What is being asked - All lines before the one containing "Fixpoint of_bytes (l", plus that line itself, are to be printed exactly as they appear below.

Data for analysis -
(* ===== verification/GoStrings.v ===== *)
(** * Go's strings, bytes and strconv packages

    The standard-library functions on strings that the program calls, on the
    byte strings Go uses ([String.string] as a sequence of bytes), with the
    lemmas the components share.  Case mapping is modelled on ASCII; white
    space trimming knows every Unicode space by its UTF-8 encoding. *)

From Stdlib Require Import Ascii.
From S2P Require Import Prelude.
Open Scope string_scope.

Abbreviation char := Ascii.ascii.

(** ** Definitions *)

Definition chr (n : nat) : char := ascii_of_nat n.
Definition one (c : char) : string := String c "".

Definition slash : char := "/"%char.
Definition comma : char := ","%char.
Definition colon : char := ":"%char.
Definition space : char := " "%char.
Definition newline : char := chr 10.

(** The bytes of a string, and membership of a byte. *)
Fixpoint bytes (s : string) : list char :=
  match s with "" => [] | String c s' => c :: bytes s' end.
Fixpoint of_bytes (l : list char) : string :=
  match l with [] => "" | c :: l' => String c (of_bytes l') end.
Definition str_in (c : char) (s : string) : Prop := c ∈ bytes s.
#[export] Instance str_in_dec c s : Decision (str_in c s).
Proof. unfold str_in. apply _. Defined.

Fixpoint str_drop (n : nat) (s : string) : string :=
  match n, s with
  | O, _ => s
  | S n', "" => ""
  | S n', String _ s' => str_drop n' s'
  end.
Fixpoint str_take (n : nat) (s : string) : string :=
  match n, s with
  | O, _ => ""
  | S n', "" => ""
  | S n', String c s' => String c (str_take n' s')
  end.
Definition str_rev (s : string) : string := of_bytes (rev (bytes s)).

(** strings.HasPrefix, strings.HasSuffix, strings.Index, strings.Contains. *)
Fixpoint has_prefix (p s : string) : bool :=
  match p, s with
  | "", _ => true
  | String a p', String b s' => bool_decide (a = b) && has_prefix p' s'
  | _, _ => false
  end.
Definition has_suffix (x s : string) : bool := has_prefix (str_rev x) (str_rev s).
Fixpoint str_index (sub s : string) : option nat :=
  if has_prefix sub s then Some O
  else match s with "" => None | String _ s' => S <$> str_index sub s' end.
Definition contains (sub s : string) : bool := bool_decide (is_Some (str_index sub s)).

(** bytes.IndexByte and strings.LastIndexByte. *)
Fixpoint index_byte (c : char) (s : string) : option nat :=
  match s with
  | "" => None
  | String a s' => if decide (a = c) then Some O else S <$> index_byte c s'
  end.
Definition last_index_byte (c : char) (s : string) : option nat :=
  (λ i, String.length s - 1 - i)%nat <$> index_byte c (str_rev s).

(** strings.Cut at a one-byte separator. *)
Fixpoint cut (c : char) (s : string) : option (string * string) :=
  match s with
  | "" => None
  | String a s' =>
      if decide (a = c) then Some ("", s')
      else '(l, r) ← cut c s'; Some (String a l, r)
  end.

(** strings.Split, strings.SplitSeq and strings.SplitN with a one-byte separator. *)
Fixpoint split (c : char) (s : string) : list string :=
  match s with
  | "" => [""]
  | String a s' =>
      if decide (a = c) then "" :: split c s'
      else match split c s' with
           | [] => [one a]
           | h :: t => String a h :: t
           end
  end.
Fixpoint splitn (n : nat) (c : char) (s : string) : list string :=
  match n with
  | O => []
  | S O => [s]
  | S n' => match cut c s with
            | Some (l, r) => l :: splitn n' c r
            | None => [s]
            end
  end.

(** strings.Join. *)
Fixpoint join (sep : string) (l : list string) : string :=
  match l with
  | [] => ""
  | [x] => x
  | x :: l' => x +:+ sep +:+ join sep l'
  end.

(** strings.ReplaceAll of one byte by another. *)
Fixpoint replace_byte (a b : char) (s : string) : string :=
  match s with
  | "" => ""
  | String c s' => String (if decide (c = a) then b else c) (replace_byte a b s')
  end.

(** unicode.IsSpace by UTF-8 encoding: one, two and three byte spaces. *)
Definition is_space1 (a : char) : bool :=
  bool_decide (nat_of_ascii a ∈ [9; 10; 11; 12; 13; 32]%nat).
Definition is_space2 (a b : char) : bool :=
  bool_decide (nat_of_ascii a = 194%nat ∧ nat_of_ascii b ∈ [133; 160]%nat).
Definition is_space3 (a b c : char) : bool :=
  bool_decide ((nat_of_ascii a, nat_of_ascii b, nat_of_ascii c) ∈
    [(225, 154, 128); (226, 128, 128); (226, 128, 129); (226, 128, 130);
     (226, 128, 131); (226, 128, 132); (226, 128, 133); (226, 128, 134);
     (226, 128, 135); (226, 128, 136); (226, 128, 137); (226, 128, 138);
     (226, 128, 168); (226, 128, 169); (226, 128, 175); (226, 129, 159);
     (227, 128, 128)]%nat).

Fixpoint trim_left (s : string) : string :=
  match s with
  | "" => ""
  | String a s1 =>
      if is_space1 a then trim_left s1 else
      match s1 with
      | "" => s
      | String b s2 =>
          if is_space2 a b then trim_left s2 else
          match s2 with
          | "" => s
          | String c s3 => if is_space3 a b c then trim_left s3 else s
          end
      end
  end.

(** The same from the right, on the reversed string. *)
Fixpoint trim_left_rev (s : string) : string :=
  match s with
  | "" => ""
  | String a s1 =>
      if is_space1 a then trim_left_rev s1 else
      match s1 with
      | "" => s
      | String b s2 =>
          if is_space2 b a then trim_left_rev s2 else
          match s2 with
          | "" => s
          | String c s3 => if is_space3 c b a then trim_left_rev s3 else s
          end
      end
  end.
Definition trim_right (s : string) : string := str_rev (trim_left_rev (str_rev s)).

(** strings.TrimSpace. *)
Definition trim_space (s : string) : string := trim_right (trim_left s).

(** strings.ToLower and strings.ToUpper, on ASCII. *)
Definition in_range (lo hi : nat) (c : char) : bool :=
  (lo <=? nat_of_ascii c)%nat && (nat_of_ascii c <=? hi)%nat.
Definition is_digit : char → bool := in_range 48 57.
Definition is_lower : char → bool := in_range 97 122.
Definition is_upper : char → bool := in_range 65 90.
Definition to_lower_char (c : char) : char :=
  if is_upper c then chr (nat_of_ascii c + 32) else c.
Definition to_upper_char (c : char) : char :=
  if is_lower c then chr (nat_of_ascii c - 32) else c.
Fixpoint str_map (f : char → char) (s : string) : string :=
  match s with "" => "" | String c s' => String (f c) (str_map f s') end.
Definition to_lower : string → string := str_map to_lower_char.
Definition to_upper : string → string := str_map to_upper_char.

(** strconv.ParseUint(s, 10, bits) as the program uses it. *)
Definition digit_val (c : char) : Z := Z.of_nat (nat_of_ascii c) - 48.
Fixpoint dec_val (acc : Z) (s : string) : option Z :=
  match s with
  | "" => Some acc
  | String c s' => if is_digit c then dec_val (acc * 10 + digit_val c) s' else None
  end.
Definition parse_dec (s : string) : option Z :=
  match s with "" => None | _ => dec_val 0 s end.
Definition parse_uint (bits : Z) (s : string) : option Z :=
  match parse_dec s with
  | Some n => if (n <? 2 ^ bits)%Z then Some n else None
  | None => None
  end.

(** strconv.Atoi: an optional sign, then decimal digits, in the range of [int]. *)
Definition atoi (s : string) : option Z :=
  let '(neg, ds) := match s with
                    | String "-" s' => (true, s')
                    | String "+" s' => (false, s')
                    | _ => (false, s)
                    end in
  match parse_dec ds with
  | Some n =>
      let v := if (neg : bool) then (- n)%Z else n in
      if bool_decide (- 2 ^ 63 ≤ v < 2 ^ 63)%Z then Some v else None
  | None => None
  end.

(** One piece of a slash-separated path in path.Clean and filepath.Clean of a
    rooted path: empty pieces and dots go, two dots take the last one back. *)
Definition clean_step (acc : list string) (piece : string) : list string :=
  if bool_decide (piece = "" ∨ piece = ".") then acc
  else if bool_decide (piece = "..") then removelast acc
  else (acc ++ [piece])%list.

(** ** Lemmas: bytes and appending *)

Lemma app_str_cons c s t : String c s +:+ t = String c (s +:+ t).
Proof. done. Qed.
Lemma app_str_nil_l t : "" +:+ t = t.
Proof. done. Qed.
Lemma app_str_nil_r s : s +:+ "" = s.
Proof. induction s as [|c s IH]; [done|]. by rewrite app_str_cons, IH. Qed.
Lemma app_str_assoc r s t : r +:+ s +:+ t = (r +:+ s) +:+ t.
Proof. induction r as [|c r IH]; [done|]. by rewrite !app_str_cons, IH. Qed.

Lemma bytes_of_bytes l : bytes (of_bytes l) = l.
Proof. induction l as [|c l IH]; simpl; [done|]. by rewrite IH. Qed.
Lemma of_bytes_bytes s : of_bytes (bytes s) = s.
Proof. induction s as [|c s IH]; simpl; [done|]. by rewrite IH. Qed.
Lemma bytes_app s t : bytes (s +:+ t) = (bytes s ++ bytes t)%list.
Proof. induction s as [|c s IH]; [done|]. rewrite app_str_cons. simpl. by rewrite IH. Qed.
Lemma bytes_str_rev s : bytes (str_rev s) = rev (bytes s).
Proof. apply bytes_of_bytes. Qed.
Lemma str_rev_involutive s : str_rev (str_rev s) = s.
Proof. unfold str_rev at 1. by rewrite bytes_str_rev, rev_involutive, of_bytes_bytes. Qed.
Lemma length_bytes s : length (bytes s) = String.length s.
Proof. induction s as [|c s IH]; simpl; [done|]. by rewrite IH. Qed.

Lemma str_in_cons c d s : str_in c (String d s) ↔ c = d ∨ str_in c s.
Proof. unfold str_in. simpl. set_solver. Qed.
Lemma str_in_nil c : ¬ str_in c "".
Proof. unfold str_in. simpl. set_solver. Qed.
Lemma str_in_app c s t : str_in c (s +:+ t) ↔ str_in c s ∨ str_in c t.
Proof. unfold str_in. rewrite bytes_app. set_solver. Qed.
Lemma str_in_rev c s : str_in c (str_rev s) ↔ str_in c s.
Proof.
  unfold str_in. rewrite bytes_str_rev, !list_elem_of_In. symmetry. apply in_rev.
Qed.

(** ** Lemmas: prefixes *)

Lemma has_prefix_spec p s : has_prefix p s = true ↔ ∃ r, s = p +:+ r.
Proof.
  revert s. induction p as [|a p IH]; intros s; simpl.
  { split; [|done]. intros _. by exists s. }
  destruct s as [|b s]; simpl.
  { split; [done|]. intros [r Hr]. rewrite app_str_cons in Hr. done. }
  rewrite andb_true_iff, bool_decide_eq_true, IH. split.
  - intros [-> [r ->]]. by exists r.
  - intros [r Hr]. rewrite app_str_cons in Hr. simplify_eq. eauto.
Qed.
Lemma has_prefix_app p r : has_prefix p (p +:+ r) = true.
Proof. apply has_prefix_spec. eauto. Qed.

(** ** Lemmas: splitting and joining *)

Lemma split_not_nil c s : split c s ≠ [].
Proof. destruct s as [|a s]; simpl; [done|]. case_decide; [done|]. by destruct (split c s). Qed.

Lemma split_no_sep c s : ¬ str_in c s → split c s = [s].
Proof.
  induction s as [|a s IH]; simpl; [done|].
  rewrite str_in_cons. intros Hni.
  rewrite decide_False by naive_solver.
  by rewrite IH by naive_solver.
Qed.

Lemma split_app c s t : ¬ str_in c s → split c (s +:+ String c t) = s :: split c t.
Proof.
  induction s as [|a s IH]; simpl; intros Hni.
  - rewrite decide_True by done. done.
  - rewrite str_in_cons in Hni. rewrite decide_False by naive_solver.
    by rewrite IH by naive_solver.
Qed.

Lemma split_app_sep c s t : split c (s +:+ String c t) = (split c s ++ split c t)%list.
Proof.
  induction s as [|a s IH]; simpl.
  - by rewrite decide_True.
  - case_decide; [by rewrite IH|]. rewrite IH.
    pose proof (split_not_nil c s). by destruct (split c s).
Qed.

Lemma split_pieces_no_sep c s : Forall (λ p, ¬ str_in c p) (split c s).
Proof.
  induction s as [|a s IH]; simpl.
  { constructor; [apply str_in_nil|constructor]. }
  case_decide as Ha.
  { constructor; [apply str_in_nil|done]. }
  pose proof (split_not_nil c s). destruct (split c s) as [|h t]; [done|].
  inversion IH; subst. constructor; [|done].
  rewrite str_in_cons. naive_solver.
Qed.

Completed task -
(* ===== verification/GoStrings.v ===== *)
(** * Go's strings, bytes and strconv packages

    The standard-library functions on strings that the program calls, on the
    byte strings Go uses ([String.string] as a sequence of bytes), with the
    lemmas the components share.  Case mapping is modelled on ASCII; white
    space trimming knows every Unicode space by its UTF-8 encoding. *)

From Stdlib Require Import Ascii.
From S2P Require Import Prelude.
Open Scope string_scope.

Abbreviation char := Ascii.ascii.

(** ** Definitions *)

Definition chr (n : nat) : char := ascii_of_nat n.
Definition one (c : char) : string := String c "".

Definition slash : char := "/"%char.
Definition comma : char := ","%char.
Definition colon : char := ":"%char.
Definition space : char := " "%char.
Definition newline : char := chr 10.

(** The bytes of a string, and membership of a byte. *)
Fixpoint bytes (s : string) : list char :=
  match s with "" => [] | String c s' => c :: bytes s' end.
Fixpoint of_bytes (l : list char) : string :=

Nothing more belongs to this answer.